:: Supplied material ::

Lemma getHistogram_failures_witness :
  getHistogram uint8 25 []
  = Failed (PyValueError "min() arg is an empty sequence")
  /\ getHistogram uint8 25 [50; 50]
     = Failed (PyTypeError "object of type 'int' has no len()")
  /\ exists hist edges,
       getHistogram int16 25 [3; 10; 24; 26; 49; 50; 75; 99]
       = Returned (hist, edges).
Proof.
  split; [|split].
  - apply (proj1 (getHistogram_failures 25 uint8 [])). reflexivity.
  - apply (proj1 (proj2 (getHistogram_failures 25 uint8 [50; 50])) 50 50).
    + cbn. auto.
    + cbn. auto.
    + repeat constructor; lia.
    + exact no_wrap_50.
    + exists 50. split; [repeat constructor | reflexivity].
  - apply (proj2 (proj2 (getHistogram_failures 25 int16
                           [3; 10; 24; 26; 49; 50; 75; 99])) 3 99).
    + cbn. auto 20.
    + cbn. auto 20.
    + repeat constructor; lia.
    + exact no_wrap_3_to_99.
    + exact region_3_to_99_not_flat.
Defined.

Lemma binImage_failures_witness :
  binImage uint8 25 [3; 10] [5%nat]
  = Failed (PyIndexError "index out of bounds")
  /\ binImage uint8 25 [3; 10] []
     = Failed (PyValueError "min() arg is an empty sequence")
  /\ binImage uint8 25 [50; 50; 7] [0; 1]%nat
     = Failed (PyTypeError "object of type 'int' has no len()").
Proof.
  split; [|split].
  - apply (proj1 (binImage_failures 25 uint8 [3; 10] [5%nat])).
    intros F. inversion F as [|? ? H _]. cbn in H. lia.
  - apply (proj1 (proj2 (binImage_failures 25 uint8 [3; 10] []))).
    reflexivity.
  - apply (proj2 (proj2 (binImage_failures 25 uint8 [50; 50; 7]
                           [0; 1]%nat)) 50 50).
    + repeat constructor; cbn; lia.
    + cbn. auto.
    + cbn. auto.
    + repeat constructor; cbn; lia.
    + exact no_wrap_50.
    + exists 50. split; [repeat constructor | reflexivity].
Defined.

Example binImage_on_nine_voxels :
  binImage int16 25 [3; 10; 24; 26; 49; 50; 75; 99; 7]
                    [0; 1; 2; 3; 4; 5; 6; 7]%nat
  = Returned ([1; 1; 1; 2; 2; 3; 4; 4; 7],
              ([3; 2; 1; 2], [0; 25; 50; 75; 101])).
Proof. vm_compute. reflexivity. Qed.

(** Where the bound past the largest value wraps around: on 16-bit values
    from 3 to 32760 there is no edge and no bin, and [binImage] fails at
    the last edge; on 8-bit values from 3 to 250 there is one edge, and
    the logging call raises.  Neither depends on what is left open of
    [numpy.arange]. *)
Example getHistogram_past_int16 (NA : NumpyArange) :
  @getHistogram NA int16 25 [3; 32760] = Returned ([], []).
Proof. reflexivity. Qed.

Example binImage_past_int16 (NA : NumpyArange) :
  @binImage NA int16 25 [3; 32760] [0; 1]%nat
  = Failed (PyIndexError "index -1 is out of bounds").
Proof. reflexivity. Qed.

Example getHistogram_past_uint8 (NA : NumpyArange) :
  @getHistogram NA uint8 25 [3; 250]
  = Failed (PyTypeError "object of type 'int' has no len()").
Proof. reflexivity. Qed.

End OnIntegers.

:::
:: Supplied material ::

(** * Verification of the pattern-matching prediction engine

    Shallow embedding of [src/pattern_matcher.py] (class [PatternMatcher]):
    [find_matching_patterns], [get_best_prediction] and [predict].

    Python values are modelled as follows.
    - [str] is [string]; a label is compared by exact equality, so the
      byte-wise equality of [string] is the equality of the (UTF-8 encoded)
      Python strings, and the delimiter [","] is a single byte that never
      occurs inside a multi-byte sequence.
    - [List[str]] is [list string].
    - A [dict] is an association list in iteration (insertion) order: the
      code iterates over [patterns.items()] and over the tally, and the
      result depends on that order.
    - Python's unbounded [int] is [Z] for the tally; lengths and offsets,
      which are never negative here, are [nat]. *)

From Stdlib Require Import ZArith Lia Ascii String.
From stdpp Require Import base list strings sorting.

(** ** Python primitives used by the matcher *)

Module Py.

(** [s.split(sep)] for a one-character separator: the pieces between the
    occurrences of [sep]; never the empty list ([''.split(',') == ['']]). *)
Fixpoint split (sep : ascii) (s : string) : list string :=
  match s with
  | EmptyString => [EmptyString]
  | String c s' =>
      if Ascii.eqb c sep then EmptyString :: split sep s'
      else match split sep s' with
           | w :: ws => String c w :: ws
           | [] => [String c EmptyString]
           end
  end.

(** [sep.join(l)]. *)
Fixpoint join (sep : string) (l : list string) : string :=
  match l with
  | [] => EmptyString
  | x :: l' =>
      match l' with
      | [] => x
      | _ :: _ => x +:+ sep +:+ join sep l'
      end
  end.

:::

» Work order: In the listing above, count every line that contains the word "never" and give the number with no comment.

» Response: 3